▶ DATA SUPPLIED

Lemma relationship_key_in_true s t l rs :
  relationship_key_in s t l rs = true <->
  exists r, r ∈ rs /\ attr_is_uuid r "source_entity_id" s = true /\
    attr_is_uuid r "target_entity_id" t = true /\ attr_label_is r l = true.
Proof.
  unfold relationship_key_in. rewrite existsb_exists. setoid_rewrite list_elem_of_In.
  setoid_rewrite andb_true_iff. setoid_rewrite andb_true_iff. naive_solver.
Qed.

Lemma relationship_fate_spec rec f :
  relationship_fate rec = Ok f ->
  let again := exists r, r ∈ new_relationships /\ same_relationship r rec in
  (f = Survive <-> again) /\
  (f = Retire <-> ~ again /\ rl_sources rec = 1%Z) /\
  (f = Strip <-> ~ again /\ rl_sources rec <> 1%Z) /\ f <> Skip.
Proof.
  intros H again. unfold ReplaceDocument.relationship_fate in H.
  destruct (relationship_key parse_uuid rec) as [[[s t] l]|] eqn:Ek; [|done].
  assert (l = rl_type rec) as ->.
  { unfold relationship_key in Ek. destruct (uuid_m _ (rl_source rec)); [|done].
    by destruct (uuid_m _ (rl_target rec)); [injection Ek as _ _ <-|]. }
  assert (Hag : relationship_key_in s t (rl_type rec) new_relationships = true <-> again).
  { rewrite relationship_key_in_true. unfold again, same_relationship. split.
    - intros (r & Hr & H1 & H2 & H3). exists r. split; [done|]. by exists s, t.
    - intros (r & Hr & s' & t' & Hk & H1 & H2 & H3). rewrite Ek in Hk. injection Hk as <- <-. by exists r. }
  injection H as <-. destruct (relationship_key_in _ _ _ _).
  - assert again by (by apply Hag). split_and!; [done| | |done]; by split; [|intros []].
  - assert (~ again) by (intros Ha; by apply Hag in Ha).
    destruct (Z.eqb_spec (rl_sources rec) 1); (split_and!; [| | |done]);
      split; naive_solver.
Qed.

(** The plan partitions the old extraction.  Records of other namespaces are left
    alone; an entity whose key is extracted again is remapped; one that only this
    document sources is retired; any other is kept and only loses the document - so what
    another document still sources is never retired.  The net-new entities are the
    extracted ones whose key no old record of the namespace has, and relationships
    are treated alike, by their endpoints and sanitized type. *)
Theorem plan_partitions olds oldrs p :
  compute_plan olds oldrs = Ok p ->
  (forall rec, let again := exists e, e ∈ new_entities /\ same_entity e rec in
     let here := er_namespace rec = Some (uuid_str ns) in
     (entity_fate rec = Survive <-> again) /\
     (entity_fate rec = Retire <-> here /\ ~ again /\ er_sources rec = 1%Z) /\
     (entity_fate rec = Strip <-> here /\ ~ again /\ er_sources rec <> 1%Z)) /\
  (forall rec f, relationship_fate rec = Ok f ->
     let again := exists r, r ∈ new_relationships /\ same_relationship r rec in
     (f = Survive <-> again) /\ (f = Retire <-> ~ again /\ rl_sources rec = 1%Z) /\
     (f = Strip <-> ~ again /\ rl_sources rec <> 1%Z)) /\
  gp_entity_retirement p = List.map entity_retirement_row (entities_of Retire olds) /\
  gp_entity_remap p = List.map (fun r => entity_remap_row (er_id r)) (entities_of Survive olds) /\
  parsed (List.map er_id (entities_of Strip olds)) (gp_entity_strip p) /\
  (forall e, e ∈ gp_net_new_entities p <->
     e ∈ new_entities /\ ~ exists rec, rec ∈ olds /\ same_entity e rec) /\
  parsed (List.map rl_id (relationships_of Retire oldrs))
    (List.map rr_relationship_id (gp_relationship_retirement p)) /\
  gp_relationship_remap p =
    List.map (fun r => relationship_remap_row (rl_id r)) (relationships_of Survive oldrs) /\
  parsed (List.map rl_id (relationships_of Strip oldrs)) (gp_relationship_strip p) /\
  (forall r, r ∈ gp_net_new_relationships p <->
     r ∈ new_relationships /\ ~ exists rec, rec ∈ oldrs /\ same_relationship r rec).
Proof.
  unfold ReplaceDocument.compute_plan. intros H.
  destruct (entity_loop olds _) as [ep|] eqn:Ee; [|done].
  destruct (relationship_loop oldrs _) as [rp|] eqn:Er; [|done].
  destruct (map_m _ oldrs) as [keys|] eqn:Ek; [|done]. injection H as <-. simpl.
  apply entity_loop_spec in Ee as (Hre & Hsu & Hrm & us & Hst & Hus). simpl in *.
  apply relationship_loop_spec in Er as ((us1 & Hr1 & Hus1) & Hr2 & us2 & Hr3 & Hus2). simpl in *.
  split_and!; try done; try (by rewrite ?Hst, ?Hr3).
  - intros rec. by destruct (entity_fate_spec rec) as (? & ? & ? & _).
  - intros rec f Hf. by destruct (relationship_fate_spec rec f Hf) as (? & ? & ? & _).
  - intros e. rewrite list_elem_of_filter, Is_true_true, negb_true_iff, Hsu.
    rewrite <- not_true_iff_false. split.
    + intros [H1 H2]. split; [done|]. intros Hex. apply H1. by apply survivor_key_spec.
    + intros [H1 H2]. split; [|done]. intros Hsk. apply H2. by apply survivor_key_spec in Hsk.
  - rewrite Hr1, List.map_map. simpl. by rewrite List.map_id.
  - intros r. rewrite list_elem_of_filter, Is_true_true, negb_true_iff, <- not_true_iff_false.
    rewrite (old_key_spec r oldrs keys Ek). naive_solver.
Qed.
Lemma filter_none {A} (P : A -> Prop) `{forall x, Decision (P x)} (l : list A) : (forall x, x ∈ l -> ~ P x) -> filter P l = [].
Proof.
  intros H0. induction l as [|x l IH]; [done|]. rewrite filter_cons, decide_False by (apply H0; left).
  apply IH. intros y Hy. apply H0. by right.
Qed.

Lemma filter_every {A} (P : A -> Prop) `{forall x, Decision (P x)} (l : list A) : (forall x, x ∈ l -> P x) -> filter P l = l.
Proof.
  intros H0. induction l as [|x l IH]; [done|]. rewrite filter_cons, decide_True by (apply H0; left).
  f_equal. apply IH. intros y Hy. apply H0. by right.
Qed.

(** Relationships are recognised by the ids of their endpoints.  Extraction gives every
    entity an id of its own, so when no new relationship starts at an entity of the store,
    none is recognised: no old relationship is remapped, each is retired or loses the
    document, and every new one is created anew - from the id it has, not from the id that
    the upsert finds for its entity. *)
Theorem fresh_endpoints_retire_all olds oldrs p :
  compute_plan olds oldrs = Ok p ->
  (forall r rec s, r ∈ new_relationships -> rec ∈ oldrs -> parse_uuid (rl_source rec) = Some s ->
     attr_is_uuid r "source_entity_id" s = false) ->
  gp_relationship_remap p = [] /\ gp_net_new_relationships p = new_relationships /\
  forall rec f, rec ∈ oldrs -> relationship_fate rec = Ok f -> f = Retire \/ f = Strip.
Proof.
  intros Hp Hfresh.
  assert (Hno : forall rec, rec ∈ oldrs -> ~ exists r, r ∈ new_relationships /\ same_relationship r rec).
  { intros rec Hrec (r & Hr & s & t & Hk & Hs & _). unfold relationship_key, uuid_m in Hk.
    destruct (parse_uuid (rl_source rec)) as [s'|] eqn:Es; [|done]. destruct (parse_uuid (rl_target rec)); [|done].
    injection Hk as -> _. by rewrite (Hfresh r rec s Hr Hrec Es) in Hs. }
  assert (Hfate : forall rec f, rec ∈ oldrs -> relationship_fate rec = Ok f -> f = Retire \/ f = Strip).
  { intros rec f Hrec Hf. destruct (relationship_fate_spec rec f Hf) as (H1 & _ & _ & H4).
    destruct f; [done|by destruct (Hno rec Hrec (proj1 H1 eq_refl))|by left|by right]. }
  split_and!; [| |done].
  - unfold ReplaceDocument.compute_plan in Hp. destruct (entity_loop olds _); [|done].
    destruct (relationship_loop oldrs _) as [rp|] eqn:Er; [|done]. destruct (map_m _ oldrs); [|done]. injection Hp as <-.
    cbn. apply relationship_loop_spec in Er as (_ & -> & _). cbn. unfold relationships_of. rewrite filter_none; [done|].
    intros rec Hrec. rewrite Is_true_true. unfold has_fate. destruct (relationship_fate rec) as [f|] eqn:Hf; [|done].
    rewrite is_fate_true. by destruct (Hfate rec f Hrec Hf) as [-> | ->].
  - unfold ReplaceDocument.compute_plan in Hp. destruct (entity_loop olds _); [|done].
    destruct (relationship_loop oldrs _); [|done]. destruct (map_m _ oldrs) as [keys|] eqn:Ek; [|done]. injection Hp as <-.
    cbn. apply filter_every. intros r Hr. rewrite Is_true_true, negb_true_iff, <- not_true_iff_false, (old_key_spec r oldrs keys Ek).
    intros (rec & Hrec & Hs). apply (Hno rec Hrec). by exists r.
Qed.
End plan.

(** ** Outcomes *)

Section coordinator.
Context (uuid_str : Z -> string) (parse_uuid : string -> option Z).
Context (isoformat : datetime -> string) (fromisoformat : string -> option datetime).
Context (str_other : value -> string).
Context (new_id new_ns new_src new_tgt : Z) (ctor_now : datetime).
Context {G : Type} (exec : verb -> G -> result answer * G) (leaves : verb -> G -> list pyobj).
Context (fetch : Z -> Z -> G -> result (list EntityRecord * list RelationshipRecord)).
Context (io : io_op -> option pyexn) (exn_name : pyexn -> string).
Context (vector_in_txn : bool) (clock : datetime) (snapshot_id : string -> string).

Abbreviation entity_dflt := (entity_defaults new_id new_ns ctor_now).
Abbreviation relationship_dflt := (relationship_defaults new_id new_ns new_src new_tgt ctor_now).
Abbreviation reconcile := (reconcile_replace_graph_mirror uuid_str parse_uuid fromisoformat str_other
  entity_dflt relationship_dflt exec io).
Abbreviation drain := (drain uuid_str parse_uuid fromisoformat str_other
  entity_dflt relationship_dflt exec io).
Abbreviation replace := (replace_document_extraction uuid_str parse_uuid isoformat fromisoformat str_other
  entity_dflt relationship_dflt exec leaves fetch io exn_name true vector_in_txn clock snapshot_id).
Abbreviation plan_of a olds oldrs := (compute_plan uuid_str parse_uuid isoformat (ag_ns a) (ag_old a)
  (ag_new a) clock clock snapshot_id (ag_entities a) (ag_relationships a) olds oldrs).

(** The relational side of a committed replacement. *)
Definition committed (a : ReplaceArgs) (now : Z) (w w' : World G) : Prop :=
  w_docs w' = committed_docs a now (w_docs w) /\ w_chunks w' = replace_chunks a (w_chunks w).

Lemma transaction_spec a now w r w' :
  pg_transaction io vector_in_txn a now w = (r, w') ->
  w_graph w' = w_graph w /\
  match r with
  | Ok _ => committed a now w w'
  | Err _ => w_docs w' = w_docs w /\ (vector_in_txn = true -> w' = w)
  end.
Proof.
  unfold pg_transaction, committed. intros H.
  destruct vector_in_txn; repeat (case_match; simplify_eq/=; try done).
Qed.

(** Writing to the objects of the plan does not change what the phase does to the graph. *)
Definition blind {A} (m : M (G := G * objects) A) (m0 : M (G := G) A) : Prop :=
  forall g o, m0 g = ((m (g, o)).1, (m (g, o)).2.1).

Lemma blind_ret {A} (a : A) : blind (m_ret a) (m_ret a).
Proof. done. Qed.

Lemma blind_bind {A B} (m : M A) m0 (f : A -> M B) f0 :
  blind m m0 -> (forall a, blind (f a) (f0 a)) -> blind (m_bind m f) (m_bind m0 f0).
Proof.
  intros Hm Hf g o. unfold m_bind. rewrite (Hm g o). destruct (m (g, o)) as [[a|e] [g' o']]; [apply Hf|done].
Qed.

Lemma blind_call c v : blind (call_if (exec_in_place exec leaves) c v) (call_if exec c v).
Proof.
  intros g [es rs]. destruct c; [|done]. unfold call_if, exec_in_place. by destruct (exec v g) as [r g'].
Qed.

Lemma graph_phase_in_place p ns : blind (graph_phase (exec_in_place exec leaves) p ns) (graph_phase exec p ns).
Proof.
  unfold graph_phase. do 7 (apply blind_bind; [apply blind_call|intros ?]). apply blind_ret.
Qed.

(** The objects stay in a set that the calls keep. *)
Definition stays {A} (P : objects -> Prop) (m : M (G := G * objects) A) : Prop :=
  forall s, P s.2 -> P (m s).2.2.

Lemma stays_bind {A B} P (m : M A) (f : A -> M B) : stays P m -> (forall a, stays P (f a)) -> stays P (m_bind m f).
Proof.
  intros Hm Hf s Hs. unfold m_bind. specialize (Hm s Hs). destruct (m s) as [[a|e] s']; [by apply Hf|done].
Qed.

▶ YOUR GOAL
Go through the entries and return each line where the word "retired" occurs.

▶ SOLUTION FOR THIS PROBLEM
    document sources is retired; any other is kept and only loses the document - so what
    another document still sources is never retired.  The net-new entities are the
    none is recognised: no old relationship is remapped, each is retired or loses the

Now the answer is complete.